Through Industrial Policy 2016, Bangladesh welcomed FDI in all areas of the
economy and there is no restriction on the amount of stakes in the
investment. Bangladesh passed The Foreign Private Investment (Promotion
and Protection) Act 1980 (FPIPPA) to give full protection to foreign investors.
This law ensures fair and equitable treatment for foreign investors, provides
protection in relation to expropriation and, in conjunction with regulations of
the central bank, provisions for foreign exchange. The law provides
measures for the non-discriminatory treatment and protection of foreign
investments.
The existing National Investment Policy (NIP) even allowed a foreign investor
to own 100 per cent stake in any business entity in Bangladesh. Ther e is no
restriction of FDI in e-commerce sector. The policy facilitated foreign and
domestic private entities and allows them to establish and own, operate, and
dispose of interests in most types of business enterprises. Four sectors,
however, are reserved for government investment: (1) Arms and ammunition
and other defence equipment and machinery; (2) Forest plantation and
mechanised extraction within the bounds of reserved forests; (3) Production
of nuclear energy; and (4) Security printing.

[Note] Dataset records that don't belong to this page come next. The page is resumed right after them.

(* ===== verification/ThreadPerClient.v ===== *)
(** * [core/network/tcp_server_thread_per_client.cpp] and [io_listener_select.cpp]

    The two network classes that the server of the program does not use: a TCP server with
    a thread for each client, and the listener over [select]. They share the sockets, the
    tables of peers and the thread objects with the classes it uses. What the system calls
    return, and the addresses of new objects, are arguments. *)
From Stdlib Require Import ZArith Lia Ascii String.
From stdpp Require Import base decidable sets list gmap strings.
From S2P Require Import Prelude.
From S2P Require Import MachineInt.
From S2P Require Import StringUtility.
From S2P Require Import Network.
From S2P Require Import Sockets.
From S2P Require Import Threads.
From S2P Require Import FixServerReactor.
From S2P Require Import ServerStart.
Local Open Scope Z_scope.

(** ** [TCPServerThreadPerClient] *)

Record TCPServerThreadPerClient : Type := mkTCPServerThreadPerClient {
  tp_acceptTimeout : Z;
  tp_isStopping : bool;
  tp_peerSockets : list Z;
  tp_peerSocketsConnectionFlags : list bool;
  tp_socket : SocketObject;
  tp_acceptorThread : option Z;             (** [m_acceptorThreadPtr] *)
  tp_clientThreads : list (option Z)
}.

(** The constructor with two arguments does not hand them on to that of [TCPServer]. *)
Definition TCPServerThreadPerClient_new (pendingConnectionsQueueSize acceptTimeout fd : Z) (junk : Address) (k : Kernel)
    : TCPServerThreadPerClient * Kernel :=
  let '(s, k) := TCPServer_new DEFAULT_PENDING_CONNECTION_QUEUE_SIZE fd junk k in
  (mkTCPServerThreadPerClient DEFAULT_ACCEPT_TIMEOUT false [] [] s None [], k).

Definition TCPServerThreadPerClient_start (sr : StartResults) (address : str) (port : Z) (t : TCPServerThreadPerClient)
    (k : Kernel) (T : Threads) : outcome (TCPServerThreadPerClient * Kernel * Threads * bool) :=
  let '(s, k, started) := TCPServer_start sr address port (tp_socket t) k in
  let t := mkTCPServerThreadPerClient (tp_acceptTimeout t) (tp_isStopping t) (tp_peerSockets t)
             (tp_peerSocketsConnectionFlags t) s (tp_acceptorThread t) (tp_clientThreads t) in
  if negb started then Ok (t, k, T, false)
  else
    let id := sr_thread sr in
    let T := Thread_new id ($"TCP_ACCEPTOR") T in
    let T := match tp_acceptorThread t with Some old => Thread_delete old T | None => T end in
    let t := mkTCPServerThreadPerClient (tp_acceptTimeout t) (tp_isStopping t) (tp_peerSockets t)
               (tp_peerSocketsConnectionFlags t) (tp_socket t) (Some id) (tp_clientThreads t) in
    T ← Thread_setTask (Some (Task_new 0)) id T;
    T ← Thread_start 0 (sr_created sr) id T;
    Ok (t, k, T, true).

(** A thread's pointer is followed without a test. *)
Definition join_pointer (p : option Z) (T : Threads) : outcome Threads :=
  match p with None => Undef NullDeref | Some id => Thread_join id T end.

Fixpoint join_pointers (ps : list (option Z)) (T : Threads) : outcome Threads :=
  match ps with
  | [] => Ok T
  | p :: ps' => T ← join_pointer p T; join_pointers ps' T
  end.

Definition TCPServerThreadPerClient_stop (t : TCPServerThreadPerClient) (T : Threads) : outcome (TCPServerThreadPerClient * Threads) :=
  let t := mkTCPServerThreadPerClient (tp_acceptTimeout t) true (tp_peerSockets t) (tp_peerSocketsConnectionFlags t)
             (tp_socket t) (tp_acceptorThread t) (tp_clientThreads t) in
  T ← join_pointer (tp_acceptorThread t) T;
  T ← join_pointers (tp_clientThreads t) T;
  Ok (t, T).

(** [onClientConnected], with the address of the new thread object: the local pointer is
    moved into the vector, which leaves it null, and then followed. *)
Definition ThreadPerClient_onClientConnected (threadId : Z) (created : option Z) (t : TCPServerThreadPerClient) (T : Threads)
    : outcome (TCPServerThreadPerClient * Threads) :=
  let task := Some (Task_new 0) in
  let T := Thread_new threadId ($"TCP_WORKER") T in
  let clientHandlerThread := Some threadId in
  let '(clientThreads, clientHandlerThread) := (tp_clientThreads t ++ [clientHandlerThread], None) in
  let t := mkTCPServerThreadPerClient (tp_acceptTimeout t) (tp_isStopping t) (tp_peerSockets t)
             (tp_peerSocketsConnectionFlags t) (tp_socket t) (tp_acceptorThread t) clientThreads in
  match clientHandlerThread with
  | None => Undef NullDeref
  | Some id => T ← Thread_setTask task id T; T ← Thread_start 0 created id T; Ok (t, T)
  end.

Definition ThreadPerClient_onClientDisconnected (peerIndex : nat) (t : TCPServerThreadPerClient) (w : World)
    : outcome (TCPServerThreadPerClient * World) :=
  '(flags, w) ← remove_peer peerIndex (tp_peerSockets t) (tp_peerSocketsConnectionFlags t) w;
  Ok (mkTCPServerThreadPerClient (tp_acceptTimeout t) (tp_isStopping t) (tp_peerSockets t) flags
        (tp_socket t) (tp_acceptorThread t) (tp_clientThreads t), w).

(** What one round of [acceptThread] finds: the flag, the results of [::select] and
    [::accept], and the addresses of a new socket object and a new thread object. *)
Record AcceptRound : Type := mkAcceptRound {
  ar_stopping : bool;
  ar_ready : Z;
  ar_descriptor : Z;
  ar_socket : Z;
  ar_thread : Z;
  ar_created : option Z
}.

Definition PerClientState : Type := TCPServerThreadPerClient * World * Kernel * Threads.

(** One round; [None] when the loop is left. *)
Definition accept_round (a : AcceptRound) (x : PerClientState) : outcome (option PerClientState) :=
  let '(t, w, k, T) := x in
  if ar_stopping a then Ok None
  else
    let '(s, k, peer) := accept_connection (ar_ready a) (ar_descriptor a) (tp_socket t) k in
    let t := mkTCPServerThreadPerClient (tp_acceptTimeout t) (tp_isStopping t) (tp_peerSockets t)
               (tp_peerSocketsConnectionFlags t) s (tp_acceptorThread t) (tp_clientThreads t) in
    match peer with
    | None => Ok (Some (t, w, k, T))
    | Some sock =>
        let w := with_sockets (<[ar_socket a := sock]> (w_sockets w)) w in
        '(sockets, flags, w, peerIndex) ← add_peer (ar_socket a) (tp_peerSockets t) (tp_peerSocketsConnectionFlags t) w;
        let t := mkTCPServerThreadPerClient (tp_acceptTimeout t) (tp_isStopping t) sockets flags
                   (tp_socket t) (tp_acceptorThread t) (tp_clientThreads t) in
        '(t, T) ← ThreadPerClient_onClientConnected (ar_thread a) (ar_created a) t T;
        Ok (Some (t, w, k, T))
    end.

(** [acceptThread] over the rounds to come; it is not done when they run out. *)
Fixpoint acceptThread (rounds : list AcceptRound) (x : PerClientState) : outcome PerClientState :=
  match rounds with
  | [] => NoFuel
  | a :: rounds' =>
      next ← accept_round a x;
      match next with None => Ok x | Some x' => acceptThread rounds' x' end
  end.

(** The destructor, which the class does not write: the thread objects go, and then
    [TCPServer::~TCPServer] runs [TCPServer::stop], which joins nothing. *)
Definition delete_pointer (p : option Z) (T : Threads) : Threads := match p with Some id => Thread_delete id T | None => T end.
Definition TCPServerThreadPerClient_destroy (t : TCPServerThreadPerClient) (T : Threads) : Threads :=
  delete_pointer (tp_acceptorThread t) (foldr delete_pointer T (tp_clientThreads t)).

(** ** [IOListenerSelect] *)

Definition FD_SETSIZE : Z := 1024.

Record IOListenerSelect : Type := mkIOListenerSelect { m_tv_sec : Z; m_tv_usec : Z; m_clientsReadSet : gset Z }.

(** The [FD_] macros on a set of descriptors: outside its bits they touch other memory. *)
Definition FD_at {A} (fd : Z) (a : A) : outcome A :=
  if (0 <=? fd) && (fd <? FD_SETSIZE) then Ok a else Undef BufferOverflow.

Definition IOListenerSelect_setTimeout (microSeconds : Z) (l : IOListenerSelect) : IOListenerSelect :=
  mkIOListenerSelect (Z.quot microSeconds 1000000) 0 (m_clientsReadSet l).
Definition IOListenerSelect_reset (l : IOListenerSelect) : IOListenerSelect :=
  mkIOListenerSelect (m_tv_sec l) (m_tv_usec l) ∅.
Definition IOListenerSelect_setFileDescriptor (fd : Z) (l : IOListenerSelect) : outcome IOListenerSelect :=
  FD_at fd (mkIOListenerSelect (m_tv_sec l) (m_tv_usec l) ({[fd]} ∪ m_clientsReadSet l)).
Definition IOListenerSelect_clearFileDescriptor (fd : Z) (l : IOListenerSelect) : outcome IOListenerSelect :=
  FD_at fd (mkIOListenerSelect (m_tv_sec l) (m_tv_usec l) (m_clientsReadSet l ∖ {[fd]})).
Definition IOListenerSelect_isFileDescriptorReady (fd : Z) (l : IOListenerSelect) : outcome bool :=
  FD_at fd (if bool_decide (fd ∈ m_clientsReadSet l) then true else false).

Definition IOListenerSelect_new (junk : IOListenerSelect) : IOListenerSelect :=
  IOListenerSelect_setTimeout 50000 (IOListenerSelect_reset junk).

(** [eventReady]: [::select] leaves in the set the watched descriptors below its first
    argument that can be read, and in the time limit what is left of it; [None] is a
    failure, which changes nothing. *)
Definition IOListenerSelect_eventReady (maxSocketDescriptor : Z) (found : option (gset Z * (Z * Z))) (l : IOListenerSelect)
    : outcome (IOListenerSelect * Z) :=
  nfds ← int_add maxSocketDescriptor 1;
  match found with
  | None => Ok (l, -1)
  | Some (readable, (sec, usec)) =>
      let ready := filter (λ fd, fd < nfds ∧ fd ∈ readable) (m_clientsReadSet l) in
      Ok (mkIOListenerSelect sec usec ready, Z.of_nat (size ready))
  end.

(** * Theorems *)

Definition listening (s : SocketObject) : Prop :=
  sk_state (so_socket s) = SOCKET_LISTENING ∨ sk_state (so_socket s) = SOCKET_ACCEPTED.

Definition connects (a : AcceptRound) : bool := Socket_select (ar_ready a) && negb (ar_descriptor a <? 0).

Lemma accept_connection_peer ready fd s k : listening s →
  ∃ s' k', accept_connection ready fd s k =
    (s', k', if Socket_select ready && negb (fd <? 0) then Some (mkSocket fd SOCKET_CONNECTED) else None) ∧ listening s'.
Proof.
  intros Hs. unfold accept_connection, Socket_accept. rewrite bool_decide_false by (intros [? ?]; destruct Hs; congruence).
  destruct (Socket_select ready) eqn:Er, (fd <? 0) eqn:Ef; simpl.
  all: try rewrite bool_decide_false by (intros [? ?]; destruct Hs; congruence).
  all: eexists _, _; split; [reflexivity|]; destruct Hs; unfold listening; simpl; eauto.
Qed.

(** A round with a connection does not end: the pointer to the client's thread is null. *)
Lemma accept_round_connects a t w k T : listening (tp_socket t) → tp_peerSockets t = [] → tp_peerSocketsConnectionFlags t = [] →
  ar_stopping a = false → connects a = true → accept_round a (t, w, k, T) = Undef NullDeref.
Proof.
  intros Hl Hp Hf Hs Hc. unfold accept_round. rewrite Hs.
  destruct (accept_connection_peer (ar_ready a) (ar_descriptor a) (tp_socket t) k Hl) as (s' & k' & -> & _).
  unfold connects in Hc. rewrite Hc. simpl. by rewrite Hp, Hf.
Qed.

Lemma accept_round_idle a t w k T : listening (tp_socket t) → ar_stopping a = false → connects a = false →
  ∃ s' k', accept_round a (t, w, k, T) =
    Ok (Some (mkTCPServerThreadPerClient (tp_acceptTimeout t) (tp_isStopping t) (tp_peerSockets t)
                (tp_peerSocketsConnectionFlags t) s' (tp_acceptorThread t) (tp_clientThreads t), w, k', T)) ∧ listening s'.
Proof.
  intros Hl Hs Hc. unfold accept_round. rewrite Hs.
  destruct (accept_connection_peer (ar_ready a) (ar_descriptor a) (tp_socket t) k Hl) as (s' & k' & -> & Hl').
  unfold connects in Hc. rewrite Hc. by eexists s', k'.
Qed.

(** The loop of the acceptor's thread, over any rounds with a stop among them: it ends
    normally exactly when no client connects before it is told to stop, and with the first
    client that does, it follows the null pointer. *)
Fixpoint client_before_stop (rounds : list AcceptRound) : bool :=
  match rounds with
  | [] => false
  | a :: rounds' => if ar_stopping a then false else connects a || client_before_stop rounds'
  end.

Theorem acceptThread_outcome rounds t w k T :
  listening (tp_socket t) → tp_peerSockets t = [] → tp_peerSocketsConnectionFlags t = [] →
  existsb ar_stopping rounds = true →
  if client_before_stop rounds then acceptThread rounds (t, w, k, T) = Undef NullDeref
  else ∃ t' k', acceptThread rounds (t, w, k, T) = Ok (t', w, k', T) ∧
       tp_peerSockets t' = [] ∧ tp_clientThreads t' = tp_clientThreads t.
Proof.
  revert t k. induction rounds as [|a rounds IH]; intros t k Hl Hp Hf Hstop; [done|].
  cbn [existsb client_before_stop acceptThread] in Hstop |- *.
  destruct (ar_stopping a) eqn:Hs.
  { unfold accept_round. rewrite Hs. simpl. by exists t, k. }
  destruct (connects a) eqn:Hc; [by rewrite accept_round_connects|]. simpl orb in *.
  destruct (accept_round_idle a t w k T Hl Hs Hc) as (s' & k' & E & Hl'). rewrite E. cbn [mbind outcome_bind].
  specialize (IH (mkTCPServerThreadPerClient (tp_acceptTimeout t) (tp_isStopping t) (tp_peerSockets t)
    (tp_peerSocketsConnectionFlags t) s' (tp_acceptorThread t) (tp_clientThreads t)) k' Hl' Hp Hf Hstop).
  exact IH.
Qed.

(** Destroying a started server without [stop] deletes the acceptor's thread object while
    its pthread is not joined. *)
Lemma destroy_leaves_thread t T id : tp_acceptorThread t = Some id → tp_clientThreads t = [] →
  ts_objects (TCPServerThreadPerClient_destroy t T) !! id = None ∧
  ts_calls (TCPServerThreadPerClient_destroy t T) = ts_calls T.
Proof.
  intros Ha Hc. unfold TCPServerThreadPerClient_destroy. rewrite Ha, Hc. simpl. by rewrite lookup_delete_eq.
Qed.

(** [eventReady] tells the watched descriptors that can be read, and forgets the others:
    called again, it does not find one that has become ready since. *)
Theorem select_forgets l l' l'' maxfd n n' readable readable' left left' fd :
  0 <= fd < FD_SETSIZE → in_int (maxfd + 1) = true →
  IOListenerSelect_eventReady maxfd (Some (readable, left)) l = Ok (l', n) →
  IOListenerSelect_eventReady maxfd (Some (readable', left')) l' = Ok (l'', n') →
  (IOListenerSelect_isFileDescriptorReady fd l' = Ok true ↔ fd ∈ m_clientsReadSet l ∧ fd <= maxfd ∧ fd ∈ readable) ∧
  (fd ∉ readable → IOListenerSelect_isFileDescriptorReady fd l'' = Ok false).
Proof.
  intros Hfd Hmax E E'. unfold IOListenerSelect_eventReady in E, E'. rewrite int_add_Ok in E, E' by done.
  destruct left as [sec usec], left' as [sec' usec']. simpl in E, E'. simplify_eq.
  assert (∀ a : bool, FD_at fd a = Ok a) as Hat.
  { intros a. unfold FD_at. destruct (Z.leb_spec 0 fd), (Z.ltb_spec fd FD_SETSIZE); simpl; done || lia. }
  unfold IOListenerSelect_isFileDescriptorReady. rewrite !Hat. simpl. split.
  - case_bool_decide as Hin; rewrite elem_of_filter in Hin; split; intros H'; [intuition lia|done|done|].
    destruct Hin. intuition lia.
  - intros Hno. rewrite bool_decide_false; [done|]. rewrite !elem_of_filter. tauto.
Qed.

(** The time limit is cut to whole seconds; that of the constructor is none at all. *)
Lemma select_timeout microSeconds l junk :
  m_tv_usec (IOListenerSelect_setTimeout microSeconds l) = 0 ∧
  (0 <= microSeconds < 1000000 → m_tv_sec (IOListenerSelect_setTimeout microSeconds l) = 0) ∧
  m_tv_sec (IOListenerSelect_new junk) = 0 ∧ m_tv_usec (IOListenerSelect_new junk) = 0.
Proof. split_and!; try done. intros Hm. simpl. dlia. Qed.

(** A server that listens, a round that times out, one with a client, and a stop. *)
Definition demo_per_client : TCPServerThreadPerClient :=
  mkTCPServerThreadPerClient 5 false [] []
    (mkSocketObject (mkSocket 3 SOCKET_LISTENING) 32 (Some SOCKET_TYPE_TCP) (Address_new 0 0)) (Some 1) [].
Definition demo_rounds : list AcceptRound :=
  [mkAcceptRound false 0 0 10 11 None; mkAcceptRound false 1 4 10 11 (Some 77); mkAcceptRound true 0 0 10 11 None].

Lemma acceptThread_outcome_witness :
  acceptThread demo_rounds (demo_per_client, mkWorld ∅ [] [] ∅, mkKernel {[3 := 2]} [], Threads_empty) = Undef NullDeref.
Proof.
  exact (acceptThread_outcome demo_rounds demo_per_client (mkWorld ∅ [] [] ∅) (mkKernel {[3 := 2]} []) Threads_empty
    (or_introl eq_refl) eq_refl eq_refl eq_refl).
Defined.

Any policy formulated by any Ministry that conflicts with the industrial policy
and FPPIPPA law has apparently no legal basis. Moreover, e -commerce is
not included in the negative and restricted list for FDI under the industrial
policy. Such confusion in policies may frustrate potential overseas investors.
This is, after all, a subject that needs to be addressed by Bangladesh
Investment Development Authority (BIDA) under the Prime Minister's Office.